Scientific classification
- Kingdom: Animalia
- Phylum: Chordata
- Class: Aves
- Order: Passeriformes
- Family: Chloropseidae
- Genus: Chloropsis
- Species: C. moluccensis
- Binomial name: Chloropsis moluccensis Gray, JE, 1831

= Blue-winged leafbird =

- Genus: Chloropsis
- Species: moluccensis
- Authority: Gray, JE, 1831
- Conservation status: LC

Species of bird

The blue-winged leafbird (Chloropsis moluccensis) is a species of leafbird found in forest and second growth throughout Southeast Asia as far east as Borneo and as far south as southern Sumatra.
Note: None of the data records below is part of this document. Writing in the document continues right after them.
(* ===== verification/Spill.v ===== *)
(** * Spill: checkpoint spill files

    The second half of [crates/rocket-surgeon-worker/src/checkpoint.rs]:
    [SpillIndexEntry], [spill_checkpoint] and [load_spilled_checkpoint].  The
    file is its bytes; [crc32fast::hash] is a parameter.  The round trip says
    that a spilled checkpoint can be loaded into any arena with room. *)

From Stdlib Require Import ZArith Lia Ascii String.
From coqutil Require Import Byte.
From stdpp Require Import base gmap strings list fin_maps sets.
From S2P Require Import Prelude Frame Arena.
Open Scope Z_scope.

Definition SPILL_MAGIC : list byte :=
  [Byte.x43; Byte.x4b; Byte.x50; Byte.x54; Byte.x53; Byte.x50; Byte.x49; Byte.x4c].
Definition SPILL_VERSION : Z := 1.
Definition SPILL_INDEX_ENTRY_SIZE : nat := 80.

Record SpillIndexEntry := mkSpillIndexEntry {
  se_layer_idx : Z;
  se_dtype : DtypeTag;
  se_ndim : Z;
  se_shape : list Z;
  se_data_offset : Z;
  se_data_len : Z;
  se_crc32 : Z
}.

Definition entry_writes (e : SpillIndexEntry) : list (nat * list byte) :=
  [(0%nat, to_le_bytes 4 (se_layer_idx e)); (4%nat, to_le_bytes 1 (dtype_u8 (se_dtype e)));
   (5%nat, to_le_bytes 1 (se_ndim e)); (6%nat, zeros 2)] ++ dims_writes (se_shape e) ++
  [(56%nat, to_le_bytes 8 (se_data_offset e)); (64%nat, to_le_bytes 8 (se_data_len e));
   (72%nat, to_le_bytes 4 (se_crc32 e)); (76%nat, zeros 4)].

Definition Entry_write_to (e : SpillIndexEntry) (buf : list byte) : list byte := apply_writes (entry_writes e) buf.

Definition entry_bytes (e : SpillIndexEntry) : list byte := Entry_write_to e (zeros SPILL_INDEX_ENTRY_SIZE).

Definition Entry_read_from (buf : list byte) : option SpillIndexEntry :=
  match from_u8 (field buf 4 1) with
  | None => None
  | Some dtype => Some (mkSpillIndexEntry (field buf 0 4) dtype (field buf 5 1) (read_dims buf)
                          (field buf 56 8) (field buf 64 8) (field buf 72 4))
  end.

Inductive SpillError :=
| NotInArena | TooManySlots | IoFailed
| TooShort | BadMagic | BadVersion (v : Z) | TruncatedIndex | BadEntry (i : nat)
| TruncatedData (need got : Z) | TooLarge (len max : Z) | CrcMismatch (layer expected actual : Z)
| ArenaFull (e : ArenaError).

Section WithCrc.
Context (crc32 : list byte -> Z).

(** One iteration of the loop over the slots: index entry and bytes. *)
Definition spill_slot (a : Arena) (data_offset : Z) (info : Z * nat * SlotHeader) : SpillIndexEntry * list byte :=
  let '(layer, off, hdr) := info in
  let data_len := Z.min (sh_byte_len hdr) (Z.of_nat (slot_size a - SLOT_HEADER_SIZE)) in
  let data := slice (off + SLOT_HEADER_SIZE) (Z.to_nat data_len) (region a) in
  (mkSpillIndexEntry layer (sh_dtype hdr) (sh_ndim hdr) (sh_shape hdr) data_offset data_len (crc32 data), data).
(** C34: the summary of a tensor.  Whatever the bytes, the type and the shape (of
    non-zero dimensions), it is computed without panicking.  When no value is
    finite it is the summary of nothing; otherwise the minimum and maximum are
    finite values of the tensor with none below or above, no magnitude exceeds
    the absolute maximum, the sparsity is the share of near-zeros among the
    finite values, the histogram has 64 bins and 65 edges and counts in each bin
    the finite values that fall in it, none lost, and the top entries are the
    ten (or all) finite values of greatest magnitude, greatest first, each under
    the index where it stands in the tensor. *)
Theorem compute_summary_correct (data : list byte) (dtype : DType) (shape : list Z)
    (Hroot : root_ok) (Hdrain : drain_ok) (Hlen : Z.of_nat (List.length data) <= U64_MAX) (Hshape : Forall (fun d => 0 < d) shape) :
  let values := decode_values f16_value bf16_value data dtype in
  exists stats top, compute_summary root drain f16_value bf16_value data dtype shape = Some (stats, top) /\
    if count is_finite values =? 0 then stats = empty_stats /\ top = []
    else
      let range := f64_sub (tst_max stats) (tst_min stats) in
      let h := tst_histogram stats in
      (tst_min stats ∈ finites values /\ forall x, x ∈ finites values -> f64_ltb x (tst_min stats) = false) /\
      (tst_max stats ∈ finites values /\ forall x, x ∈ finites values -> f64_ltb (tst_max stats) x = false) /\
      absolute (finites values) (tst_abs_max stats) /\
      tst_sparsity stats = f64_div (f64_of_Z (count sparse values)) (f64_of_Z (count is_finite values)) /\
      hist_bins h = 64 /\ hist_counts h = ((fun b => count (in_bin (tst_min stats) range b) values) <$> seqZ 0 64) /\
      foldr Z.add 0 (hist_counts h) = count is_finite values /\ List.length (hist_edges h) = 65%nat /\
      exists es out, selects (Z.to_nat (Z.min 10 (count is_finite values))) (candidates 0 values) es out /\
        StronglySorted no_smaller es /\ Forall2 (describes shape values) es top.
Proof.
  cbv zeta. set (values := decode_values f16_value bf16_value data dtype).
  pose proof (decode_length data dtype) as Hdl. fold values in Hdl.
  assert (Hv : Z.of_nat (List.length values) <= U64_MAX) by lia.
  pose proof (pass1_correct values Hv) as P. pose proof (pass1_finite values _ Hv P) as Ef. pose proof (count_bound is_finite values) as Hb.
  unfold compute_summary. fold values. destruct values as [|v0 vs] eqn:Evs; [exists empty_stats, []; done|]. rewrite <- Evs in *. clear v0 vs Evs.
  cbv zeta. rewrite Ef. destruct (Z.eqb_spec (count is_finite values) 0) as [E0|E0]; [by eexists _, _|].
  set (k := Z.to_nat (Z.min DEFAULT_TOP_K (count is_finite values))).
  destruct (pass2_correct values (p1_min (compute_pass1 values)) (p1_max (compute_pass1 values)) k Hroot Hdrain Hv) as (H1 & H2 & H3 & [out H4] & H5).
  set (p2 := compute_pass2 root drain values _ _ k) in *.
  destruct (describe_all shape values (p2_top_k p2) Hshape) as (ts & Hts & Hd).
  { intros e He. apply (elem_of_Permutation_proper e _ _ (se_perm _ _ _ _ H4)). apply elem_of_app. by left. }
  rewrite Hts. cbn [mbind option_bind]. eexists _, ts. split; [reflexivity|].
  cbn [tst_min tst_max tst_abs_max tst_sparsity tst_histogram hist_bins hist_counts hist_edges].
  pose proof (finites_nonempty values E0) as Hne. split_and!.
  - by apply (best_member _ _ _ _ Hne (po_min _ _ P)).
  - by apply (best_member _ _ _ _ Hne (po_min _ _ P)).
  - by apply (best_member _ _ _ _ Hne (po_max _ _ P)).
  - by apply (best_member _ _ _ _ Hne (po_max _ _ P)).
  - exact (po_abs _ _ P).
  - rewrite (proj2 (Z.ltb_lt 0 _)) by lia. by rewrite (po_sparse _ _ P).
  - done.
  - exact H1.
  - exact H2.
  - by rewrite H3, length_fmap, length_seqZ.
  - by exists (p2_top_k p2), out.
Qed.

End Heap.

(** ** A small tensor *)

Module Demo.

(** The first of the least entries. *)
Fixpoint root (heap : list TopKHeapEntry) : nat :=
  match heap with
  | [] => 0
  | e :: rest => match rest !! root rest with Some m => if magnitude_lt e m then 0 else S (root rest) | None => 0 end
  end.

Definition drain (heap : list TopKHeapEntry) : list TopKHeapEntry := heap.

Lemma root_least : root_ok root.
Proof.
  intros heap. induction heap as [|e rest IH]; [done|]. intros _. cbn [root].
  destruct rest as [|e2 rest2]; [exists e; split; [done|]; intros e' ->%list_elem_of_singleton; apply ltb_irrefl|].
  destruct IH as (m & Hm & Hl); [done|]. rewrite Hm. destruct (magnitude_lt e m) eqn:E.
  - exists e. split; [done|]. intros e' [->|He]%elem_of_cons; [apply ltb_irrefl|].
    apply not_true_iff_false. intros H. pose proof (ltb_trans _ _ _ H E) as H'. specialize (Hl e' He). unfold magnitude_lt in Hl. congruence.
  - exists m. split; [exact Hm|]. intros e' [->|He]%elem_of_cons; [exact E|by apply Hl].
Qed.

(** 1.0, -3.0, NaN, 2.0 as [f32] *)
Definition data : list byte := concat (to_le_bytes 4 <$> [0x3f800000; 0xc0400000; 0x7fc00000; 0x40000000]).
Definition no_half (bits : Z) : f64 := S754_nan.
Definition summary : option (TensorStats * list TopKEntry) := compute_summary root drain no_half no_half data DType_Float32 [2; 2].

End Demo.

Lemma compute_summary_correct_witness :
  exists stats top, Demo.summary = Some (stats, top) /\ foldr Z.add 0 (hist_counts (tst_histogram stats)) = 3 /\
    tk_index <$> top = [[0; 1]; [1; 1]; [0; 0]].
Proof.
  destruct (compute_summary_correct Demo.root Demo.drain Demo.no_half Demo.no_half Demo.data DType_Float32 [2; 2])
    as (stats & top & Hs & H).
  - apply Demo.root_least.
  - intros heap. reflexivity.
  - vm_compute. discriminate.
  - repeat constructor.
  - exists stats, top. split; [exact Hs|].
    assert (E : count is_finite (decode_values Demo.no_half Demo.no_half Demo.data DType_Float32) = 3) by (vm_compute; reflexivity).
    rewrite E in H. cbn in H. destruct H as (_ & _ & _ & _ & _ & _ & Hsum & _). split; [exact Hsum|].
    assert (Ht : (fun x : TensorStats * list TopKEntry => tk_index <$> x.2) <$> Demo.summary = Some [[0; 1]; [1; 1]; [0; 0]]) by (vm_compute; reflexivity).
    unfold Demo.summary in Ht. rewrite Hs in Ht. cbn in Ht. injection Ht as Ht. exact Ht.
Defined.

Lemma merge_pass1_correct_witness :
  let a := f64_of_Z <$> [3; 1] in let b := S754_nan :: (f64_of_Z <$> [-4]) in
  p1_nan_count (merge_pass1 (compute_pass1 a) (compute_pass1 b)) = 1 /\ same (p1_abs_max (merge_pass1 (compute_pass1 a) (compute_pass1 b))) (f64_of_Z 4).
Proof.
  destruct (merge_pass1_correct (f64_of_Z <$> [3; 1]) (S754_nan :: (f64_of_Z <$> [-4]))) as (_ & H2 & _ & _ & _ & _ & H7); [vm_compute; discriminate|].
  cbv zeta. rewrite H2. split; [vm_compute; reflexivity|].
  replace (f64_of_Z 4) with (p1_abs_max (compute_pass1 ((f64_of_Z <$> [3; 1]) ++ S754_nan :: (f64_of_Z <$> [-4])))) by (vm_compute; reflexivity). exact H7.
Defined.

(** A range that overflows puts both ends of it into the first bin. *)
Lemma wide_range_one_bin :
  let max := S754_finite false 9007199254740991 971 in let min := S754_finite true 9007199254740991 971 in
  bin_of min (f64_sub max min) max = 0 /\ bin_of min (f64_sub max min) min = 0.
Proof. vm_compute. done. Qed.

Lemma zero_dimension_panics flat shape : flat_index_to_multi flat (shape ++ [0]) = None.
Proof. unfold flat_index_to_multi. by rewrite reverse_app. Qed.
It previously included Jerdon's leafbird (C. jerdoni) from the Indian subcontinent, and the Bornean leafbird (C. kinabaluensis) from northern Borneo as subspecies, but differs from both in measurements and morphology, with Jerdon's lacking any blue to the flight feathers, and Bornean having a distinctive male-like female plumage. The Javan leafbird (C. cochinchinensis), which is endemic to Java, was also formerly grouped with the species, but more recent phylogenetic studies have split both. The distribution of the blue-winged and the Bornean leafbird are known to approach each other, but there is no evidence of intergradation.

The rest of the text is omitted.